Write the listing out again in full. Every character must match.

--- MATERIALS PROVIDED ---

(** * extio: byte-stream adapters (ScannerWriter, AsyncReader, Broadcaster,
    MultiWriter), embedded from the Go sources.

    Conventions of the embedding.
    - A Go [[]byte] is a [list byte]; where the code tests a slice against
      [nil] the slice is an [option (list byte)], [None] being [nil].
    - A Go [int] is a [Z]; the code only compares and slices with them.
    - A Go [error] is an [option error], [None] being [nil].
    - A function that may panic, block or loop returns an [outcome]. *)

From Stdlib Require Import List ZArith Lia Bool Permutation.
From Stdlib.Strings Require Import Byte.
Import ListNotations.
Open Scope Z_scope.

(** ** Shared definitions (package-level errors and helpers) *)

(** The error values the package compares against: its own sentinels
    ([ErrAborted], [ErrClosed]), the ones of package [io] it uses, and
    [ErrOther] for any error of a collaborator (source, sink, callback). *)
Inductive error : Type :=
| ErrAborted
| ErrClosed
| EOF
| ErrUnexpectedEOF
| ErrShortBuffer
| ErrShortWrite
| ErrOther (code : nat).

Definition error_eqb (a b : error) : bool :=
  match a, b with
  | ErrAborted, ErrAborted => true
  | ErrClosed, ErrClosed => true
  | EOF, EOF => true
  | ErrUnexpectedEOF, ErrUnexpectedEOF => true
  | ErrShortBuffer, ErrShortBuffer => true
  | ErrShortWrite, ErrShortWrite => true
  | ErrOther n, ErrOther m => Nat.eqb n m
  | _, _ => false
  end.

Lemma error_eqb_eq (a b : error) : error_eqb a b = true <-> a = b.
Proof.
  destruct a, b; simpl; split; intros H; try reflexivity; try discriminate.
  - apply Nat.eqb_eq in H. now subst.
  - injection H as ->. apply Nat.eqb_refl.
Qed.

Abbreviation bytes := (list byte) (only parsing).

---

RESPONSE FOR THIS EXERCISE:
(** * extio: byte-stream adapters (ScannerWriter, AsyncReader, Broadcaster,
    MultiWriter), embedded from the Go sources.

    Conventions of the embedding.
    - A Go [[]byte] is a [list byte]; where the code tests a slice against
      [nil] the slice is an [option (list byte)], [None] being [nil].
    - A Go [int] is a [Z]; the code only compares and slices with them.
    - A Go [error] is an [option error], [None] being [nil].
    - A function that may panic, block or loop returns an [outcome]. *)

From Stdlib Require Import List ZArith Lia Bool Permutation.
From Stdlib.Strings Require Import Byte.
Import ListNotations.
Open Scope Z_scope.

(** ** Shared definitions (package-level errors and helpers) *)

(** The error values the package compares against: its own sentinels
    ([ErrAborted], [ErrClosed]), the ones of package [io] it uses, and
    [ErrOther] for any error of a collaborator (source, sink, callback). *)
Inductive error : Type :=
| ErrAborted
| ErrClosed
| EOF
| ErrUnexpectedEOF
| ErrShortBuffer
| ErrShortWrite
| ErrOther (code : nat).

Definition error_eqb (a b : error) : bool :=
  match a, b with
  | ErrAborted, ErrAborted => true
  | ErrClosed, ErrClosed => true
  | EOF, EOF => true
  | ErrUnexpectedEOF, ErrUnexpectedEOF => true
  | ErrShortBuffer, ErrShortBuffer => true
  | ErrShortWrite, ErrShortWrite => true
  | ErrOther n, ErrOther m => Nat.eqb n m
  | _, _ => false
  end.

Lemma error_eqb_eq (a b : error) : error_eqb a b = true <-> a = b.
Proof.
  destruct a, b; simpl; split; intros H; try reflexivity; try discriminate.
  - apply Nat.eqb_eq in H. now subst.
  - injection H as ->. apply Nat.eqb_refl.
Qed.

Abbreviation bytes := (list byte) (only parsing).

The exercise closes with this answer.